An inverter-charger is basically a UPS, except you can connect any amount of batteries you please and normally the batteries you'd buy for this will be much bigger, marine batteries. The little ones in an off the shelf UPS are maybe 7 amp hour while big ones you buy (for about the same price) are 100amp hour. You can even pay more and get higher end AGM batteries meant for solar systems and some of them can be 150 or even 200ah. Only downside is most inverter-chargers are 12vdc and not 24vdc so there's a bit more efficiency loss there. The more amps you draw from a single battery, the lower it's AH rating is. When a battery is 100AH, it means it is 100AH at a specific amperage. At a higher amperage it may be 80AH or even lower. I'm no expert on this so I wont really go too technical but you can find more online on this subject.

This is the UPS I setup:

http://gal.redsquirrel.me/thumbs/lrg-1331-dsc04416.JPG

I still need to setup voltage monitoring and a hydrogen sensor but otherwise it works. Yes, hydrogen sensor. If you start adding big batteries like this in your house it's something to keep in mind. they do produce hydrogen. Hydrogen dissipates pretty quick so it's usually not a concern but better safe than sorry.
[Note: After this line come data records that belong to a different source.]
(** ** An example *)

(** There is always such a memory. *)
Lemma read_exists qp p sge addr rkey remote s :
  ∃ s', read_performed (WRead qp p sge addr rkey) remote s s'.
Proof.
  set (inside := λ k : Z, (0 <=? k) && (k <? sge_length sge)).
  set (f := λ k : Z, k - addr + sge_addr sge).
  assert (Hinj : Inj (=) (=) f) by (intros x y; unfold f; lia).
  set (fetched := kmap (M2 := gmap Z) f (filter (λ kv, inside (kv.1 - addr) = true) (ps_memory remote))).
  set (kept := filter (λ kv, inside (kv.1 - sge_addr sge) = false) (ps_memory s)).
  exists (s <| ps_memory := fetched ∪ kept |>), (fetched ∪ kept). split; [done|]. intros o.
  replace (sge_addr sge + o) with (f (addr + o)) at 1 by (unfold f; lia).
  rewrite lookup_union. unfold fetched at 1. rewrite lookup_kmap by done.
  rewrite map_lookup_filter. cbn. replace (addr + o - addr) with o by lia.
  replace (f (addr + o)) with (sge_addr sge + o) by (unfold f; lia). unfold kept.
  rewrite map_lookup_filter. cbn. replace (sge_addr sge + o - sge_addr sge) with o by lia.
  fold (inside o). destruct (inside o), (ps_memory remote !! (addr + o)), (ps_memory s !! (sge_addr sge + o)); cbn;
    repeat case_guard; done.
Qed.

(** One byte more than the eager buffer. *)
Definition large_count : Z := FDMI_EAGER_BUFF_SIZE + 1.
Definition large_buffer (a v : Z) : memory := gset_to_gmap v (list_to_set (seqZ a large_count)).
Lemma large_buffer_lookup a v o : 0 ≤ o < large_count → large_buffer a v !! (a + o) = Some v.
Proof.
  intros Ho. unfold large_buffer. apply lookup_gset_to_gmap_Some. split; [|done].
  apply elem_of_list_to_set, elem_of_seqZ. lia.
Qed.
#[local] Opaque large_buffer.

Definition sample_large_sender : process := sample_ready <| ps_memory := large_buffer 2000 9 |>.
Definition sample_large_ready : process := sample_ready <| ps_memory := large_buffer 1000 0 |>.
Definition sample_large_state : mstate := sample_state <| m_memory := large_buffer 1000 0 |>.
Definition sample_large_recv : fdmi_post_param := PostParam FMI_ANY_SOURCE 7 1000 large_count FMI_BYTE 16 4116 4096 0.

Lemma sample_conns_ready m : conns_ready (sample_ready <| ps_memory := m |>).
Proof. intros c cn. cbn. rewrite lookup_singleton. case_decide; [|done]. by intros [= <-]. Qed.

(** Memory is no part of what these are about. *)
Lemma routes_memory t s m : routes t s → routes t (s <| ps_memory := m |>).
Proof. done. Qed.
Lemma param_ok_memory s pp id m : param_ok s pp id → param_ok (s <| ps_memory := m |>) pp id.
Proof. intros []. by split. Qed.
Lemma linked_memory `{Malloc} `{Verbs} D ma mp aq pq s free held pp id c size m :
  linked (rep := queue_rep) D ma mp aq pq s free held pp id c size →
  linked (rep := queue_rep) D ma mp aq pq (s <| ps_memory := m |>) free held pp id c size.
Proof. intros []. split; try done. by apply inv_memory. Qed.
Lemma ready_memory `{Malloc} `{Verbs} D t c s rq st m :
  ready D t c s rq st → ready D t c (s <| ps_memory := m |>) rq (st <| m_memory := m |>).
Proof.
  intros [? ? ? (free & aq & pq & reads & lost & He) ? ? ?]. split; try done.
  exists free, aq, pq, reads, lost. by apply engine_memory.
Qed.

Lemma sample_large_sender_ok : large_sender 16 sample_table sample_large_sender [] [] [] []
  (isend_param 2000 large_count FMI_BYTE 1 7 16 4096) 3 32 large_count 512 (Request 0 0 0 0).
Proof.
  split.
  - apply linked_memory. split; [exact sample_ready_inv|by eexists|split; [done|by eexists]|done|done].
  - exists large_count. split; vm_compute; reflexivity.
  - apply routes_memory, sample_routes.
  - apply sample_conns_ready.
  - by eexists.
  - apply empty_queue_rep.
  - done.
  - done.
Qed.

Lemma sample_large_is_ready : ready 16 sample_table 32 sample_large_ready [(32, 512)] sample_large_state.
Proof. apply ready_memory, sample_is_ready. Qed.

Lemma sample_large_receiver : receiver sample_table 32 sample_large_ready sample_large_state sample_large_recv
  (isend_param 2000 large_count FMI_BYTE 1 7 16 4096) 3.
Proof.
  split.
  - apply param_ok_memory. split; try done; unfold is_int, INT_MIN, INT_MAX; cbn; lia.
  - reflexivity.
  - reflexivity.
  - by left.
  - by right.
  - split; [cbn; lia|]. intros o Ho. unfold layout in Ho. cbn -[Z.add Z.mul] in Ho. cbn [pp_addr sample_large_recv].
    assert (0 ≤ o < large_count) by (unfold large_count, FDMI_EAGER_BUFF_SIZE in *; lia).
    split; [unfold large_count, FDMI_EAGER_BUFF_SIZE in *; lia|]. exists 0. by apply (large_buffer_lookup 1000 0).
  - by eexists.
  - by intros r m ?%elem_of_nil.
  - by intros r m ?%elem_of_nil.
Qed.

Lemma rendezvous_message_delivered_witness :
  ends (fdmi_verbs_isend sample_large_sender 2000 large_count FMI_BYTE 1 7 16 4096) (λ x, ∃ q ctl,
    ends (user_run 16 (sample_large_ready, [(32, 512)]) [UArrive (on_wire ctl [] []); UReceive sample_large_recv]) (λ y,
      ∃ p s2', ends (fdmi_poll_sendrecv_cq s2' 16 IBV_WC_RDMA_READ p) (λ s3,
        ps_memory s3 !! 1000 = Some 9 ∧ ps_requests s3 !! 4096 = Some (Request 1 0 7 1) ∧
        ∃ fin, ends (completions 16 x.2 [CSent q; CArrive 512 fin]) (λ s4,
          ps_requests s4 !! 4096 = Some (Request 0 0 0 1))))).
Proof.
  eapply ends_mono; [eapply (rendezvous_message_delivered 16 sample_table sample_large_sender [] [] [] [] 2000 large_count
    FMI_BYTE 1 7 16 4096 3 32 large_count 512 (Request 0 0 0 0) 16 sample_table 32 sample_large_ready [(32, 512)]
    sample_large_state sample_large_recv Malloc_bump_total sample_reg_total (λ _ _, eq_refl) sample_large_sender_ok
    sample_large_is_ready sample_large_receiver); [done|unfold is_int, INT_MIN, INT_MAX; lia]|].
  cbv beta. intros x (_ & _ & qp & q & sge & ctl & _ & Hx). exists q, ctl.
  eapply ends_mono; [apply (Hx [] _ (or_intror eq_refl))|]. cbv beta. intros y (p & w & _ & _ & Hal & Hy).
  destruct w as [| |wqp wp wsge waddr wkey]; try done.
  destruct (read_exists wqp wp wsge waddr wkey x.2 y.1) as [s2' Hs2]. exists p, s2'.
  eapply ends_mono; [apply (Hy s2' Hs2)|]. cbv beta. intros s3 (Hmem & (r0 & Hr0 & Hr) & l & qp' & q' & sge' & fin & _ & Hf).
  split_and!.
  - specialize (Hmem 0). etrans; [exact Hmem|]. change (ps_memory sample_large_sender) with (large_buffer 2000 9).
    rewrite (large_buffer_lookup 2000 9 0) by (unfold large_count, FDMI_EAGER_BUFF_SIZE; lia). reflexivity.
  - etrans; [exact Hr|]. change (Some (Request 0 0 0 0) = Some r0) in Hr0. injection Hr0 as <-. reflexivity.
  - exists (on_wire fin [] []). eapply ends_mono; [apply (Hf [] _ (or_introl eq_refl))|].
    cbv beta. intros s4 [Hrq _]. rewrite Hrq. reflexivity.
Defined.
My setup will run a 300w load for about 5 hours according to my testing. It will NOT run things like you mentioned though, stove or hot water heater. For that you're looking at a much bigger and expensive setup. 3000w+ capacity and tons of big batteries. You would not want to run this off a 12v system either, more like 48v. A stove is also split 120/240 so you'd need an inverter that can do that.

A UPS like my setup is good for loads up to around 1000w. Mine specifically is rated at 750w. I would not want to put more than 700w on it. So it will do a bunch of computers, lights, TV, that kind of stuff.
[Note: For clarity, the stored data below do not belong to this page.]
(* ===== verification/Init.v ===== *)
(** * src/src/fdmi_param.c and the start of the process in src/src/fdmi.c

    The configuration variables, which are environment variables, and
    [fdmi_verbs_init], which reads them and creates everything a process needs
    before its first connection. *)
From S2P Require Import Prelude Mem Queue Hashtable Datatype ProcMan State MrCache Query Matching Transfer Progress MsgSpec Engine Delivery Fault Net Api Connection.
From Stdlib Require Import Ascii.

(** ** src/src/fdmi_param.c *)

Definition environment := gmap string string.

Definition fdmi_param_get (env : environment) (param_name : string) : option string := env !! param_name.

(** The name and the value of a string [name=value], as [putenv] takes it
    apart. *)
Fixpoint split_at_eq (s : string) : option (string * string) :=
  match s with
  | EmptyString => None
  | String c s =>
      if Ascii.eqb c "=" then Some (EmptyString, s)
      else match split_at_eq s with
           | Some (n, v) => Some (String c n, v)
           | None => None
           end
  end.

(** [putenv] of a string without [=] removes the variable. *)
Definition putenv (env : environment) (s : string) : environment :=
  match split_at_eq s with
  | Some (n, v) => <[n := v]> env
  | None => delete s env
  end.

(** The string is written to a buffer of 1024 bytes. *)
Definition fdmi_param_set (env : environment) (name value : string) : outcome environment :=
  let s := name +:+ "=" +:+ value in
  if (String.length s <? 1024)%nat then Done (putenv env s) else Undef.

(** [atoi]: white space, a sign, digits; a number that does not fit is
    undefined. *)
Definition is_space (c : ascii) : bool :=
  let n := nat_of_ascii c in (n =? 32)%nat || ((9 <=? n)%nat && (n <=? 13)%nat).
Definition digit (c : ascii) : option Z :=
  let n := Z.of_nat (nat_of_ascii c) in
  if (48 <=? n) && (n <=? 57) then Some (n - 48) else None.

Fixpoint digits (acc : Z) (s : string) : Z :=
  match s with
  | EmptyString => acc
  | String c s => match digit c with Some d => digits (10 * acc + d) s | None => acc end
  end.

Fixpoint skip_space (s : string) : string :=
  match s with
  | String c s' => if is_space c then skip_space s' else s
  | EmptyString => s
  end.

Definition atoi (s : string) : outcome Z :=
  match skip_space s with
  | String "-" s => c_int (- digits 0 s)
  | String "+" s => c_int (digits 0 s)
  | s => c_int (digits 0 s)
  end.

(** ** The start of the process *)
Section ops.
Context {HMalloc : Malloc} {HVerbs : Verbs} {HNet : Net}.
Implicit Types (r : runtime) (s : process).

(** [if ((value = fdmi_param_get(name)) != NULL) v = atoi(value); else v = old]. *)
Definition env_int (env : environment) (name : string) (old : Z) : outcome Z :=
  match fdmi_param_get env name with Some value => atoi value | None => Done old end.

(** The queue [cached_query_q] is created and never used. *)
Definition fdmi_set_envs r (env : environment) : outcome runtime :=
  let s := rt_proc r in
  prank <- env_int env "FDRANK" (ps_prank s) ;;
  size <- env_int env "FDMI_SIZE" (1024 * 1024) ;;
  numproc <- env_int env "FDMI_NUMPROC" (ps_numproc s) ;;
  numspare <- env_int env "FDMI_NUMSPARE" (fdmi_numspare r) ;;
  let create k := fdmi_queue_create (net_queue k).1 (net_queue k).2 in
  locked <- create 2%nat ;;
  reg <- create 3%nat ;;
  _ <- create 4%nat ;;
  free <- create 5%nat ;;
  sends <- create 6%nat ;;
  failed <- create 7%nat ;;
  disconnected <- create 8%nat ;;
  Done (with_proc r (s <| ps_prank := prank |> <| ps_numproc := numproc |>
          <| locked_request_sem_q := locked |> <| reg_mr_q := reg |> <| free_query_q := free |>
          <| send_req_q := sends |> <| failed_prank_q := failed |> <| disconnected_prank_q := disconnected |>)
        <| fdmi_size := size |> <| fdmi_numspare := numspare |>).

(** [garbage] is what the allocations of the process manager contain. *)
Definition fdmi_init_proc_man (addr garbage : nat → Z) : outcome proc_man :=
  fdmi_proc_man_init (1024 * 1024) 0 1 0 addr garbage (net_queue 9).1 (net_queue 9).2.

(** [fdmi_err_init] asks for the name of the host. *)
Definition fdmi_err_init r : outcome runtime := must_zero r CGetHostname "gethostname fialed".

Definition fdmi_verbs_init r (env : environment) (addr garbage : nat → Z) : outcome (Z * runtime) :=
  r <- fdmi_err_init r ;;
  r <- fdmi_set_envs r env ;;
  pm <- fdmi_init_proc_man addr garbage ;;
  let r := with_proc r (rt_proc r <| ps_pm := pm |>
    <| ft_msg := FtMsg 0 [] (ft_elected (ft_msg (rt_proc r))) 0 |>) in
  r <- fdmi_create_sendrecv_channel r ;;
  r <- fdmi_bind_addr_and_listen r ;;
  r <- fdmi_run_event_channel_poller r ;;
  Done (0, (call r (CSleep 1)).2).

Definition fdmi_verbs_finalize r : Z * runtime := (0, r).
End ops.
For anything big you'll want a generator. A UPS is good for stuff that cannot be momentarily turned off such as computers. Things like a stove or hot water heater can be turned off momentarily by the time you hook up the generator, not a huge deal. You can always look at a standby generator too if you get lot of outages that way everything turns off and a minute or even less later the generator kicks in. Also a good idea to test the generator once and a while, and have it run for an hour or two just to get the parts moving.